We describe a new experimental technique, colloidal probe atomic force microscopy (AFM) combined with reflection interference contrast microscopy (RICM), and accompanying theoretical framework for the mechanical characterization of soft materials with nanometer thickness; i.e. two dimensional continua. As a model system, a Pickering emulsion droplet consisting of perfluorooctane/water/Cow pea mosaic virus nanoparticles.

The emulsion droplets are compressed via the colloidal probe tip of the AFM, the deformed drop shape is reconstructed by RICM. To determine the elastic behavior of the material, equations of equilibrium are used to describe the shape of the membrane in terms of the applied force, the contact radius and the membrane elastic parameters; the elastic parameters of the material are then found by adjusting their values in the model until a minimum in the error between theory and experiment is achieved.

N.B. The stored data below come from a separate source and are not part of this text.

Lemma keeps_call_api method function data binary params :
  keeps registry_consistent (call_api face method function data binary params).
Proof. apply keeps_of_preserves, preserves_registry_call_api. Qed.

Lemma keeps_handle c : keeps registry_consistent (handle face c).
Proof.
  assert (Hlog : forall fmt args,
            keeps registry_consistent (log Error fmt args)).
  { intros. by apply keeps_of_preserves. }
  destruct c as [name|name|g|name g|name g|person g cam]; simpl;
    unfold async_create_group, async_delete_group, async_train_group,
      async_create_person, async_delete_person, async_face_person.
  - apply keeps_try; [|done].
    apply keeps_bind; [apply keeps_call_api|intros _].
    intros w HI. unfold bind at 1 2. unfold store_set, entities_set. simpl.
    apply keeps_tail. by apply consistent_create.
  - apply keeps_try; [|done].
    apply keeps_bind; [apply keeps_call_api|intros _].
    intros w HI. unfold bind, store_pop, entities_pop, states_async_remove.
    simpl. destruct (store w !! KStr (slugify name)) as [m|] eqn:Hm; [|done].
    simpl. destruct (consistent_entity _ _ _ HI Hm) as (e & He & _).
    rewrite He. simpl. by apply (consistent_delete w).
  - apply keeps_try; [|done].
    apply keeps_bind; [apply keeps_call_api|intros _].
    by apply keeps_of_preserves.
  - apply keeps_try; [|done].
    apply keeps_bind; [apply keeps_call_api|intros user_data].
    apply keeps_bind; [by apply keeps_of_preserves|intros p_id].
    intros w HI. unfold bind at 1 2. unfold store_get, dict_setitem, store_set.
    simpl. destruct (store w !! KStr g) as [m|] eqn:Hm; [|done].
    apply keeps_tail. by eapply consistent_update.
  - apply keeps_bind;
      [apply keeps_of_preserves, preserves_store_get_person|intros p_id].
    apply keeps_try; [|done].
    apply keeps_bind; [apply keeps_call_api|intros _].
    intros w HI. unfold bind at 1. unfold store_pop_person, bind at 1.
    unfold store_get. simpl.
    destruct (store w !! KStr g) as [m|] eqn:Hm; [|done].
    destruct (m !! KStr name); [|done].
    unfold bind, store_set, ret. simpl.
    apply keeps_tail. by eapply consistent_update.
  - apply keeps_bind;
      [apply keeps_of_preserves, preserves_store_get_person|intros p_id].
    apply keeps_try; [|done].
    apply keeps_bind;
      [apply keeps_of_preserves, preserves_registry_camera|intros image].
    apply keeps_bind; [apply keeps_call_api|intros _].
    by apply keeps_of_preserves.
Qed.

Non-crosslinked nanoparticle monolayers display the behavior consistent with an aqueous/oil interface, i.e. constant tension with increasing strain. When nanoparticles cross-linking is introduced on the surface, the material displays an initial region of linear elasticity for low deformation. For small surface strains, the surface elastic parameter is constant at approximately 0.7 N/m. As the strain increases further, the elastic parameter decreases, which indicates a loss of structure for higher, albeit small, deformations.